Amazon schreibt über Kundenbewertungen, dass das Unternehmen "Meinungsvielfalt respektiert". "Bitte beachten Sie, dass manche Inhalte, die Ihnen missfallen, dennoch nicht unbedingt gegen unsere Richtlinien verstoßen", heißt es in der Hilfeseite zu Kundenrezensionen. Allerdings sollten Bewertungen nicht "beleidigend oder diffamierend" sein, außerdem sollen Nutzer "keinen Hass auf oder Inteloranz gegenüber Menschen ausdrücken". Konfrontiert mit den genannten Beispielen verweist Amazon lediglich auf die öffentlich zugänglichen Richtlinien für Kundenrezensionen. Das Review zu Emckes Buch, in dem von der "tuntenbunten Bürgermeisterinnenkette" gesprochen wird, bleibt auch eine Woche nach der Meldung an Amazons Presseabteilung online.
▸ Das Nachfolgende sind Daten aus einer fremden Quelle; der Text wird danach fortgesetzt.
(** * Properties *)

(** C9: Every change of the stored users is accounted for: when a request changes
    them, it is a gRPC call whose caller proved to be a principal that the policy
    admits to the method, and the call leaves an audit record of the method
    under that principal's name; or it came through the REST gateway, and then
    it leaves no trace in the trail at all. *)
Theorem changes_are_attributed `{HK : PublicKeys} `{HL : !Libraries} `{HB : RateLimiter} `{HG : Gateway.Codec}
    valid_utf8 ParseAddress cfg auth {S} (repository : Repository S) range view rinv norm st0 st r w :
  (forall n mux, range n mux ≡ₚ map_to_list mux) ->
  RepositorySafety repository view rinv norm ->
  UserService.sinv ParseAddress (userService cfg repository) view rinv (users_of st0) ->
  rtc (step valid_utf8 ParseAddress cfg auth repository range) st0 st ->
  let st' := state_of (serve valid_utf8 ParseAddress cfg auth repository range r) w st in
  view (users_of st') <> view (users_of st) ->
  match door r with
  | Some (ctx, method) =>
      exists events, trail_of st' = trail_of st ++ events /\ Exists (attributed cfg auth ctx method) events
  | None => trail_of st' = trail_of st
  end.
Proof.
  intros Hrange HS Hi Hs st' Hne. eapply sinv_served in Hi; [|done..].
  destruct (door r) as [[ctx method]|] eqn:Hd.
  - destruct (serve_trails valid_utf8 ParseAddress cfg auth repository range view rinv norm r ctx method Hd w st Hi)
      as (_ & events & Hl & [Hv|He]); [done|]. by exists events.
  - destruct r; try done. subst st'. destruct st as (b & p & n & s & l). cbn. unfold System.http, state_of.
    by destruct (Gateway.gatewayHandler _ _ _ _ _) as [x [w1 s1]].
Qed.

(** * Witnesses *)

#[local] Existing Instance keys0.
#[local] Existing Instance libraries0.
#[local] Existing Instance Chain.limiter0.
(* ===== verification/Forwarding.v ===== *)
(** The REST gateway registered over a client: the other half of
    [pkg/pb/service.pb.gw.go], which forwards requests to a gRPC server, with the
    client of [pkg/pb/service_grpc.pb.go]. The program registers the service
    itself ([Gateway]); what the two registrations have in common, and in what
    they differ, is stated here.

    Writes to the HTTP peer succeed while it listens; it stops listening after
    [patience] messages of a stream. A response field with several values is
    written with commas between them. *)
From S2P Require Import Prelude GoStrings GoErrors Storage Memory UserService Gateway Config Rpc Auth Interceptors.
From S2P Require Import Chain Server System Client Accountability.
From stdpp Require Import relations.
From Stdlib Require Import Ascii.

#[local] Open Scope Z_scope.

Module Forwarding.
Import Auth Interceptors Gateway.

(** * The client *)

Abbreviation MD := (gmap string (list string)).
Abbreviation CallCtx := Client.CallCtx.

(** The methods with one answer, and those with a stream. *)
Inductive unary_method := MGetUser | MCreateUser | MUpdateUser | MDeleteUser | MListUsers.
Inductive stream_method := MStreamUserEvents | MCollectUserMetrics | MChatStream.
Reviewmeta zeigt "echte" Wertung

Abhilfe schafft etwa die Initiative ReviewMeta, die Amazon-Rezensionen überprüft. Carolin Emckes "Gegen den Hass" würde auf ReviewMeta eine Bewertung von "5.0 von 5 Sternen" statt der auf Amazon verliehenen 3.3 Sterne erhalten. Das liegt daran, dass der Algorithmus von ReviewMeta "Trollbrigaden" entdecken konnte, die Emckes Buch massenhaft negativ bewertet haben.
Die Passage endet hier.